One of the most repulsive companies is Banro, [operating] in what many would consider a repulsive country – The Congo.
“The only thing nice about the Congo,” says Brent, is that its president, Laurent Kabila, was recently shot in the head ‘in the presence of his generals.’
“Upon hearing of his death,” Brent reports, “Bernard van Rooyen, managing director of Banro Resources (YBN.V), surmised that a serious stumbling block to mine development had been removed. The stock has moved from C$.12 to over C$.50 on this agreeable news…[but] the country needs to turn around before any real mining investment can take place-it will be a long time.
“Tenke Mining is probably in the best position to gain from change in perception in the Congo. They are carried for ~15% by BHP and Phelps Dodge on the largest undeveloped copper deposit in the world, if BHP or PD ever can commit to the over $1billion investment needed to build this mine (Tenke-Fungurumi) in the Congo.

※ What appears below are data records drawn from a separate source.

(* ===== verification/AutoAddr.v ===== *)
(** * Automatic addressing

    [drv/drv_autoaddr.c]: the boards of a string are daisy-chained with two
    wires.  A board that has an address pushes the next one to its lower
    neighbour bit by bit; the neighbour acknowledges by pulling the data line low
    during the seventh bit.  The first board of the string finds both upper pins
    low and takes address 1.

    The data wire joins [DOWN_O] of the upper board and [UP_I] of the lower, the
    clock wire [DOWN_I] and [UP_O].  The upper board drives open drain, so a
    released line reads 1 unless the lower board drives it. *)

From S2P Require Import Prelude ModbusCrc Sensors Calib ModbusSlave.
Import ModbusCrc Sensors Calib ModbusSlave.

Module AutoAddr.

(** ** Data *)

Definition FSM_INIT : Z := 0x0.
Definition FSM_PREP : Z := 0x1.
Definition FSM_SYNC : Z := 0x2.
Definition FSM_PUSH : Z := 0x3.
Definition FSM_SUCC : Z := 0x4.

(** [autoaddr_st] (all uint8_t), and what the board does with [UP_I]: [None] is
    an input with pull-up, [Some v] an output driving [v]. *)
Record autoaddr_st := mk_aa {
  sr : Z; rxd : Z; txd : Z; cnt : Z; fsm : Z; auto_addr : Z;
  up_i : option Z;
  irq_on : bool;          (** interrupt on [UP_O] enabled *)
}.

Definition set_fsm (x : Z) (s : autoaddr_st) : autoaddr_st :=
  mk_aa (sr s) (rxd s) (txd s) (cnt s) x (auto_addr s) (up_i s) (irq_on s).
Definition set_txd (x : Z) (s : autoaddr_st) : autoaddr_st :=
  mk_aa (sr s) (rxd s) x (cnt s) (fsm s) (auto_addr s) (up_i s) (irq_on s).
Definition set_up_i (x : option Z) (s : autoaddr_st) : autoaddr_st :=
  mk_aa (sr s) (rxd s) (txd s) (cnt s) (fsm s) (auto_addr s) x (irq_on s).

“Tenke, with a C$15mil market cap, is also carried on a copper-gold exploration property by Rio Tinto at 5,000m in the Andes.

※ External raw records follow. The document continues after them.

Lemma rt_mp_free_returns_block_witness :
  exists mp m mp' m' k', rt_mp_free 1004 {[7 := mp]} m sample_ipc = Some ({[7 := mp']}, m', k') /\
    pool_rep 7 mp m [1012] /\ pool_rep 7 mp' m' [1000; 1012].
Proof.
  destruct sample_pool as (mp0 & m0 & Hk & Hw & Hp & Hc & Ha). destruct sample_ipc_caller as [cth Hca].
  destruct (mp_alloc_spec 7 0 mp0 m0 sample_ipc [1000; 1012] 1 cth Hk Hw Hp Hca)
    as (mp & m & k' & r & E & _ & Hw1 & Hp1 & -> & -> & _ & Hc1); [lia|reflexivity|lia|].
  destruct (alloc_owned 7 0 mp0 m0 sample_ipc mp m sample_ipc _ [1000; 1012] ltac:(lia) Hp E) as [Ha1 _].
  rewrite Ha in Ha1. rewrite Hc in Hc1.
  pose proof (rt_mp_free_returns_block 7 1000 mp {[7 := mp]} m sample_ipc [1012] Hk) as H.
  rewrite bool_decide_eq_false_2 in H by (rewrite Hc1; lia).
  destruct H as (mp' & m' & k' & E' & _ & _ & Hp' & _).
  - rewrite (ca_current _ _ _ Hca). eauto.
  - apply lookup_singleton_eq.
  - exact Hw1.
  - exact Hp1.
  - apply all_blocks_spec; [apply (pr_geo _ _ _ _ Hp1)|]. rewrite Ha1. left.
  - set_solver.
  - exists mp, m, mp', m', k'. split; [|split; [exact Hp1|exact Hp']].
    rewrite insert_singleton_eq in E'. exact E'.
Defined.

(** C24. From a fresh pool on, over any sequence of allocations, releases of
    held blocks and writes of the holders into their blocks, each block is
    either free or held by exactly one holder, held blocks lie inside the
    pool and do not overlap each other or any link word. *)
Theorem mp_blocks_exclusive o mp0 m0 mp m held :
  0 <= o < 2 ^ 32 -> pool_rep o mp0 m0 (all_blocks mp0) ->
  rtc (mp_step o) (mp0, m0, []) (mp, m, held) ->
  mp_owned o (mp, m, held) /\ NoDup held /\
  (forall p, p ∈ held -> start_address mp + 4 <= p /\
     p + block_size mp <= start_address mp + block_total_count mp * stride mp) /\
  (forall p q, p ∈ held -> q ∈ held -> p <> q -> p + block_size mp <= q - 4 \/ q + block_size mp <= p - 4).
Proof.
  intros Ho Hp Hr. assert (mp_owned o (mp, m, held)) as Hs; [|by split; [|eapply owned_exclusive]].
  assert (mp_owned o (mp0, m0, [])) as H0 by (exists (all_blocks mp0); by rewrite app_nil_r).
  revert H0. induction Hr as [|s1 s2 s3 H12 _ IH]; [done|]. intros H1. by eapply IH, mp_step_owned.
Qed.

Lemma mp_blocks_exclusive_witness :
  exists mp m mp' m', rtc (mp_step 7) (mp, m, []) (mp', m', [1004]) /\ mp_owned 7 (mp', m', [1004]).
Proof.
  destruct sample_pool as (mp & m & Hk & Hw & Hp & Hc & Ha). destruct sample_ipc_caller as [cth Hca].
  destruct (mp_alloc_spec 7 0 mp m sample_ipc [1000; 1012] 1 cth Hk Hw Hp Hca)
    as (mp' & m' & k' & r & E & _ & _ & _ & -> & _); [lia|reflexivity|lia|].
  assert (rtc (mp_step 7) (mp, m, []) (mp', m', [1004])) as Hr.
  { apply rtc_once. eapply MpAlloc. exact E. }
  exists mp, m, mp', m'. split; [exact Hr|].
  apply (mp_blocks_exclusive 7 mp m mp' m' [1004]); [lia|by rewrite Ha|exact Hr].
Defined.

(** Thread 1 waits five ticks for the only block of a pool and gives up; then
    the holder releases the block.  The result is the error of the thread, what
    the allocation returned and what the release did. *)
Definition used_pool : rt_mempool := mk_mp 1000 12 8 0 1 0 0 true.

Fixpoint ticks (n : nat) (k : kernel) : option kernel :=
  match n with
  | O => Some k
  | S n => k ← Clock.Clock.SysTick_Handler (fun _ _ k => Some k) k; ticks n k
  end.

Definition timed_out_run : option (Z * option mp_result * option (gmap Z rt_mempool)) :=
  m ← store 4 1000 7 sample_area;
  '(mp, m, k, r) ← rt_mp_alloc 7 5 used_pool m sample_ipc;
  match r with
  | MpBlocked t time d =>
      k ← ticks 5 k;
      th ← threads k !! t;
      Some (error th,
            (fun '(_, _, _, r) => r) <$> rt_mp_alloc_resume 7 t time d mp m k,
            (fun '(pools, _, _) => pools) <$> rt_mp_free 1004 {[7 := mp]} m k)
  | _ => None
  end.

(** A thread that waited five ticks for a block and gave up is no longer in
    the wait list but still counted; the next rt_mp_free takes the empty
    list's head for a thread and faults. *)
Lemma timed_out_waiter_breaks_free :
  timed_out_run = Some (- RT_ETIMEOUT, Some (MpDone None), None).
Proof. vm_compute. reflexivity. Qed.

End MemPool.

“Then there’s the gold property Barrick got in Tanzania that also hosts about 700 (dead and buried) miners (tough PR).
“First Quantum is producing copper in Zambia and doing a good job of it. They are also working with Gencor to re- build some of the larger copper complexes in Zambia plus hold claims in Congo. Zimbabwe Plats has ~300mil oz of platinum group metal at “their mine in Zimbabwe and a AU$110mil market cap. BHP just pulled out, they couldn’t make the mine work at a profit. There are many other small mining and exploration companies that at one time had Internet size market caps and now sell for next to nothing.”